How has basketball impacted your life?

My life revolves around basketball. II moved out of home for the first time and I think I was about 20 and ever since then I’ve moved every six months whether it be Wollongong, Ballarat, Melbourne, Perth, Ballarat again, Melbourne again and then back to Perth. I’ve been all over the country and hopefully I’ll be in Greece one day very soon as soon as my passport comes through like I’ve been waiting to do for years.

I met my partner through basketball, I’ve met some of my best friends through basketball and some of the best life experiences I’ve had have come as a result of basketball as well.

What is something you learned about yourself through playing the game?

That you can’t control much of what goes on in this life. I used to be a very controlling person. I wanted to control every situation I was in, but you can only train hard and play hard.

That’s pretty much all you can do and it’s the same in life.
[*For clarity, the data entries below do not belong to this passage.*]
(* ===== verification/Mmio.v ===== *)
(** * The address map: [mmio/rigel_mmio.c]

    The decoding of the addresses the CPU sees: the custom registers, the two
    CIAs and the clock, by access width. *)

From S2P Require Import Prelude Custom Machine Registers FloppyPort Rtc.

(** C: [src/src/mmio/rigel_mmio.c]:7-7 [RIGEL_M68K_ADDRESS_MAX] *)
Definition RIGEL_M68K_ADDRESS_MAX := 0x00ffffff.
(** C: [src/src/mmio/rigel_mmio.c]:8-8 [RIGEL_CUSTOM_BASE] *)
Definition RIGEL_CUSTOM_BASE := 0x00dff000.
(** C: [src/src/mmio/rigel_mmio.c]:9-9 [RIGEL_CUSTOM_END] *)
Definition RIGEL_CUSTOM_SPACE_END := 0x00dfffff.
(** C: [src/src/mmio/rigel_mmio.c]:10-10 [RIGEL_CIAB_BASE] *)
Definition RIGEL_CIAB_BASE := 0x00bfd000.
(** C: [src/src/mmio/rigel_mmio.c]:11-11 [RIGEL_CIAB_END] *)
Definition RIGEL_CIAB_END := 0x00bfdf00.
(** C: [src/src/mmio/rigel_mmio.c]:12-12 [RIGEL_CIA_SHARED_BASE] *)
Definition RIGEL_CIA_SHARED_BASE := 0x00bfe000.
(** C: [src/src/mmio/rigel_mmio.c]:13-13 [RIGEL_CIA_SHARED_END] *)
Definition RIGEL_CIA_SHARED_END := 0x00bfef01.
(** C: [src/src/mmio/rigel_mmio.c]:14-14 [RIGEL_RTC_BASE] *)
Definition RIGEL_RTC_BASE := 0x00dc0000.
(** C: [src/src/mmio/rigel_mmio.c]:15-15 [RIGEL_RTC_END] *)
Definition RIGEL_RTC_END := 0x00dcffff.

#[export] Hint Unfold RIGEL_M68K_ADDRESS_MAX RIGEL_CUSTOM_BASE RIGEL_CUSTOM_SPACE_END RIGEL_CIAB_BASE
  RIGEL_CIAB_END RIGEL_CIA_SHARED_BASE RIGEL_CIA_SHARED_END RIGEL_RTC_BASE RIGEL_RTC_END : consts.

(** C: [src/include/rigel/rigel_mmio.h]:6-10 [rigel_mmio_result_t] *)
Inductive mmio_result := RIGEL_MMIO_UNMAPPED | RIGEL_MMIO_HANDLED | RIGEL_MMIO_UNSUPPORTED.

(** C: [src/src/mmio/rigel_mmio.c] [custom_address] *)
Definition custom_address (addr : Z) : bool := (RIGEL_CUSTOM_BASE <=? addr) && (addr <=? RIGEL_CUSTOM_SPACE_END).

(** [None] is the result -1.
    C: [src/src/mmio/rigel_mmio.c] [cia_id_for_address] *)
Definition cia_id_for_address (addr : Z) : option Z :=
  if negb (addr .& 1 =? 0) && (RIGEL_CIA_SHARED_BASE <=? addr) && (addr <=? RIGEL_CIA_SHARED_END) then Some 0
  else if (addr .& 1 =? 0) &&
          (((RIGEL_CIAB_BASE <=? addr) && (addr <=? RIGEL_CIAB_END)) ||
           ((RIGEL_CIA_SHARED_BASE <=? addr) && (addr <? RIGEL_CIA_SHARED_END)))
  then Some 1 else None.

Definition rtc_address (addr : Z) : bool := (RIGEL_RTC_BASE <=? addr) && (addr <=? RIGEL_RTC_END).

Section mmio.
Context {M : Type}.
#[local] Abbreviation Ctx := (RigelContext M).

(** C: [src/src/mmio/rigel_mmio.c] [custom_read_word] *)
Definition custom_read_word (addr : Z) (c : Ctx) : Z * Ctx := custom_regs_read16 (addr .& 0x1fe) c.

(** C: [src/src/mmio/rigel_mmio.c] [custom_write_word] *)
Definition custom_write_word (addr value : Z) : Ctx -> Ctx := custom_regs_write16 (addr .& 0x1fe) value.

(** The accesses the custom space refuses before it looks at the register.
    C: [src/src/mmio/rigel_mmio.c]:61-66 [rigel_mmio_read] *)
Definition custom_refused (addr size : Z) : bool :=
  (((size =? 2) || (size =? 4)) && negb (addr .& 1 =? 0)) ||
  ((size =? 4) && negb (custom_address (u32 (addr + 3)))).

(** A read of the custom space: the result and the value stored through the
    pointer, if any.
    C: [src/src/mmio/rigel_mmio.c]:58-81 [rigel_mmio_read] *)
Definition custom_read (addr size : Z) (c : Ctx) : mmio_result * option Z * Ctx :=
  if custom_refused addr size then (RIGEL_MMIO_UNSUPPORTED, None, c)
  else
    let '(word, c) := custom_read_word addr c in
    if size =? 1 then
      (RIGEL_MMIO_HANDLED, Some (if negb (addr .& 1 =? 0) then word .& 0xff else word .>> 8), c)
    else if size =? 2 then (RIGEL_MMIO_HANDLED, Some word, c)
    else if size =? 4 then
      let '(low, c) := custom_read_word (u32 (addr + 2)) c in
      (RIGEL_MMIO_HANDLED, Some (u32 (word .<< 16) .| low), c)
    else (RIGEL_MMIO_UNSUPPORTED, None, c).

(** The result pointer is not null.
    C: [src/src/mmio/rigel_mmio.c] [rigel_mmio_read] *)
Definition rigel_mmio_read (addr size : Z) (c : Ctx) : mmio_result * option Z * Ctx :=
  if RIGEL_M68K_ADDRESS_MAX <? addr then (RIGEL_MMIO_UNMAPPED, None, c)
  else if custom_address addr then custom_read addr size c
  else match cia_id_for_address addr with
       | Some id =>
           if negb (size =? 1) then (RIGEL_MMIO_UNSUPPORTED, None, c)
           else let '(v, c) := rigel_cia_read id ((addr .>> 8) .& 0x0f) c in
                (RIGEL_MMIO_HANDLED, Some v, c)
       | None =>
           if rtc_address addr then
             if negb (size =? 1) then (RIGEL_MMIO_UNSUPPORTED, None, c)
             else let '(v, r) := rigel_rtc_read_reg (env_rtc (env c)) ((addr .>> 2) .& 0x0f) (rtc c) in
                  (RIGEL_MMIO_HANDLED, Some v, c <| rtc := r |>)
           else (RIGEL_MMIO_UNMAPPED, None, c)
       end.

(** C: [src/src/mmio/rigel_mmio.c]:113-139 [rigel_mmio_write] *)
Definition custom_write (addr size value : Z) (c : Ctx) : mmio_result * Ctx :=
  if custom_refused addr size then (RIGEL_MMIO_UNSUPPORTED, c)
  else if size =? 1 then
    let '(word, c) := custom_read_word addr c in
    let word := if negb (addr .& 1 =? 0) then u16 ((word .& 0xff00) .| (value .& 0xff))
                else u16 ((word .& 0x00ff) .| ((value .& 0xff) .<< 8)) in
    (RIGEL_MMIO_HANDLED, custom_write_word addr word c)
  else if size =? 2 then (RIGEL_MMIO_HANDLED, custom_write_word addr (u16 value) c)
  else if size =? 4 then
    (RIGEL_MMIO_HANDLED,
     custom_write_word (u32 (addr + 2)) (u16 value) (custom_write_word addr (u16 (value .>> 16)) c))
  else (RIGEL_MMIO_UNSUPPORTED, c).

(** C: [src/src/mmio/rigel_mmio.c] [rigel_mmio_write] *)
Definition rigel_mmio_write (addr size value : Z) (c : Ctx) : mmio_result * Ctx :=
  if RIGEL_M68K_ADDRESS_MAX <? addr then (RIGEL_MMIO_UNMAPPED, c)
  else if custom_address addr then custom_write addr size value c
  else match cia_id_for_address addr with
       | Some id =>
           if negb (size =? 1) then (RIGEL_MMIO_UNSUPPORTED, c)
           else (RIGEL_MMIO_HANDLED, rigel_cia_write id ((addr .>> 8) .& 0x0f) (u8 value) c)
       | None =>
           if rtc_address addr then
             if negb (size =? 1) then (RIGEL_MMIO_UNSUPPORTED, c)
             else (RIGEL_MMIO_HANDLED,
                   c <| rtc := rigel_rtc_write_reg (env_rtc (env c)) ((addr .>> 2) .& 0x0f) (value .& 0x0f)
                                 (rtc c) |>)
           else (RIGEL_MMIO_UNMAPPED, c)
       end.

(** C: [src/src/mmio/rigel_mmio.c] [rigel_custom_read16] *)
Definition rigel_custom_read16 (addr : Z) : Ctx -> Z * Ctx := custom_regs_read16 addr.

(** C: [src/src/mmio/rigel_mmio.c] [rigel_custom_write16] *)
Definition rigel_custom_write16 (addr value : Z) : Ctx -> Ctx := custom_regs_write16 addr value.

End mmio.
As long as you work hard and be a good person that’s all you can really do. You’re always going to have people that screw you over and people that you have to wait on (like the Greek consulate) and you can’t get too mad and too frustrated those things. It is what it is and you just have to take a chill pill and just ride the waves as they come.

What do you hope to achieve in the next year?
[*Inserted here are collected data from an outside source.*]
(* ===== verification/CopperMachine.v ===== *)
(** * Copper lists in the whole machine

    The execution of MOVE lists ([CopperRun]) in the machine that hosts the copper
    ([MachineFacts]): what a list in chip RAM does to Denise. *)

From stdpp Require Import gmap.
From S2P Require Import Prelude Custom Interrupt ChipRam Beam Copper CopperRun Scheduler DenisePixel Denise.
From S2P Require Import DeniseFacts Rtc Machine Registers Mmio Chipset Rigel MachineFacts MachineInvariant.

(** ** The colour registers *)

(** The colours as the bus addresses them: even addresses. *)
Definition color_move (r : Z) : Prop := is_color_reg r = true /\ Z.even r = true.

Lemma color_regs_are_denises :
  forallb (fun i =>
    let r := RIGEL_REG_COLOR00 + 2 * Z.of_nat i in
    (r .& 0x01fe =? r) && (0x80 <=? r) && negb (rigel_copper_regs_owns_reg r) && rigel_custom_is_valid_reg r &&
    match rigel_custom_domain_for_reg r with RIGEL_DOMAIN_DENISE => true | _ => false end) (seq 0 32) = true.
Proof. vm_compute. reflexivity. Qed.

Lemma color_move_spec r : color_move r -> exists i, (i < 32)%nat /\ r = RIGEL_REG_COLOR00 + 2 * Z.of_nat i.
Proof.
  intros [Hc [k Hk]%Z.even_spec]. unfold is_color_reg, RIGEL_REG_COLOR00, RIGEL_REG_COLOR31 in *.
  exists (Z.to_nat (k - 0xc0)). lia.
Qed.

(** Such a register belongs to Denise, and the copper may write it. *)
Lemma color_move_domain r : color_move r ->
  plain_reg r /\ rigel_custom_is_valid_reg r = true /\ rigel_custom_domain_for_reg r = RIGEL_DOMAIN_DENISE.
Proof.
  intros (i & Hi & ->)%color_move_spec. pose proof color_regs_are_denises as H. rewrite forallb_forall in H.
  specialize (H i ltac:(apply in_seq; lia)). cbv zeta in H. revert H.
  generalize (RIGEL_REG_COLOR00 + 2 * Z.of_nat i). intros r H. rewrite !andb_true_iff in H.
  destruct H as [[[[H1 H2] H3] H4] H5].
  apply Z.eqb_eq in H1. apply Z.leb_le in H2. apply negb_true_iff in H3.
  split; [by split_and!|]. split; [done|]. by destruct (rigel_custom_domain_for_reg r).
Qed.

(** What a write to a colour does to the registers and the palette. *)
Definition color_put (r v : Z) (o : list Z * list Z) : list Z * list Z :=
  let i := Z.to_nat ((r - RIGEL_REG_COLOR00) .>> 1) in
  (<[i := v]> o.1, <[i := rigel_denise_color_expand_12bit v]> o.2).

Section machine.
Context {M : Type}.
#[local] Abbreviation Ctx := (RigelContext M).

(** The colour registers and the colours the picture is drawn with. *)
Definition colors (c : Ctx) : list Z * list Z := (color (Denise.regs (denise c)), rgb32 (palette (denise c))).

Lemma color_write r v (c : Ctx) : color_move r -> colors (custom_regs_write16 r v c) = color_put r v (colors c).
Proof.
  intros Hr. destruct (color_move_domain r Hr) as (_ & Hv & Hd). destruct Hr as [Hr _].
  unfold custom_regs_write16. rewrite Hv, Hd. cbn [negb].
  change (colors (rigel_denise_write_reg r v c)) with
    (let d := rigel_denise_registers_write r v (denise c) in (color (Denise.regs d), rgb32 (palette d))).
  unfold rigel_denise_registers_write. rewrite Hr.
  unfold rigel_denise_color_regs_write. rewrite color_reg_guard, Hr. cbn [negb]. cbv zeta.
  by destruct (_ =? v).
Qed.

Lemma color_write_memory r v a (c : Ctx) :
  color_move r -> context_read16 (custom_regs_write16 r v c) a = context_read16 c a.
Proof.
  intros Hr. destruct (color_move_domain r Hr) as (_ & Hv & Hd).
  unfold custom_regs_write16. by rewrite Hv, Hd.
Qed.

(** C13: A copper list changes the colours of the picture.  With a list of MOVEs to
    colour registers in chip RAM at the copper's program counter, as many copper
    slots as the list has MOVEs leave in the machine's colour registers the values
    of the list, written in order, and in the palette the picture is drawn with
    the colours they stand for (each nibble of the value doubled). *)
Theorem copper_list_sets_colors prog (c : Ctx) :
  let pc := program_counter (copper (agnus c)) in
  is_u32 pc -> fetching c -> moves_at c pc prog -> Forall (fun m => color_move m.1) prog ->
  let c' := Nat.iter (length prog) (dispatch_slot AGNUS_SLOT_COPPER 0) c in
  colors c' = foldl (fun o m => color_put m.1 m.2 o) (colors c) prog /\
  fetching c' /\ program_counter (copper (agnus c')) = u32 (pc + 4 * Z.of_nat (length prog)).
Proof.
  intros pc Hpc Hf Hat Hall.
  refine (run_moves color_move colors color_put prog c _ _ _ _ _ Hpc Hf Hat Hall); try done.
  - intros r Hr. by apply color_move_domain.
  - intros r v w. apply color_write.
  - intros r v w a. apply color_write_memory.
Qed.

End machine.

(** The machine after its creation with a list in memory, started through COP1LC
    and COPJMP1, with copper DMA on, at the start of a slot. *)
#[local] Abbreviation machine_with_list :=
  (slot_prepare (rigel_custom_write16 0x096 0x8280 (rigel_custom_write16 0x088 0
    (rigel_custom_write16 0x082 0x1000 (rigel_create demo_env demo_config
      (<[0x1000 := 0x180]> (<[0x1002 := 0xf80]> (<[0x1004 := 0x1be]> (<[0x1006 := 0x123]> (∅ : gmap Z Z)))))))))).

Lemma copper_list_sets_colors_witness :
  let c' := Nat.iter 2 (dispatch_slot AGNUS_SLOT_COPPER 0) machine_with_list in
  at_ (colors c').1 0 = 0xf80 /\ at_ (colors c').2 0 = 0xff8800 /\ at_ (colors c').2 31 = 0x112233 /\
  program_counter (copper (agnus c')) = 0x1008.
Proof.
  cbv zeta. destruct (copper_list_sets_colors [(0x180, 0xf80); (0x1be, 0x123)] machine_with_list) as (E & _ & Ep).
  - vm_compute. split; congruence.
  - split; vm_compute; reflexivity.
  - vm_compute. split_and!; reflexivity.
  - repeat constructor.
  - cbn [length] in E, Ep. rewrite E, Ep. vm_compute. split_and!; reflexivity.
Defined.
In about a year I hope to finish the university degree I’m currently doing online at the moment and then in the next year, I’d love to be able to say that I have my passport in hand and I’d be on the next plane over to Athens to play for a team in Greece and live out live out one of my biggest dreams or rather my biggest dream of playing in Europe.

What’s something someone might be surprised to learn about you?

Other than my last name, I think people are surprised when I tell them that I’m Greek. I don’t have the really olive skin, I don’t really have I guess the ‘Greek accent’ or the little cultural things and I’m a bit taller than most Greeks as well. I think my yiayia used to tell me when I was about 5 foot 7 that I was too tall and needed to stop growing.

Favourite way to unwind after a game?

With a very large meal of some sort. Usually some kind of restaurant or takeaway meal, but I love a really good big meal and a dessert maybe. It depends, if the game is on a bit earlier I’d have it that day, otherwise I’ll save it for the next day. If we have a late day sometimes I don’t get home until around 11 o’clock and the only thing open then is McDonalds and I don’t want to waste my cheat meal on that.

What are you most looking forward to in 2022?

Getting out of COVID and being able to see everyone again, being able to see my family again and my partner’s family and being able to leave the country as well. My partner and I definitely have aspirations to go to Europe for at least a holiday together. Just being able to get everything back to normal.

What is something you want to be remembered by?

achievements might mean something to some people in the present, but it really leaves a stain, especially in a team sport, if people look back and think ‘oh yeah, he was a good player, but he was a bit of an a******’ and they didn’t really want to be around you. You’re very well respected if you’re a good person and people remember that over your individual or team achievements.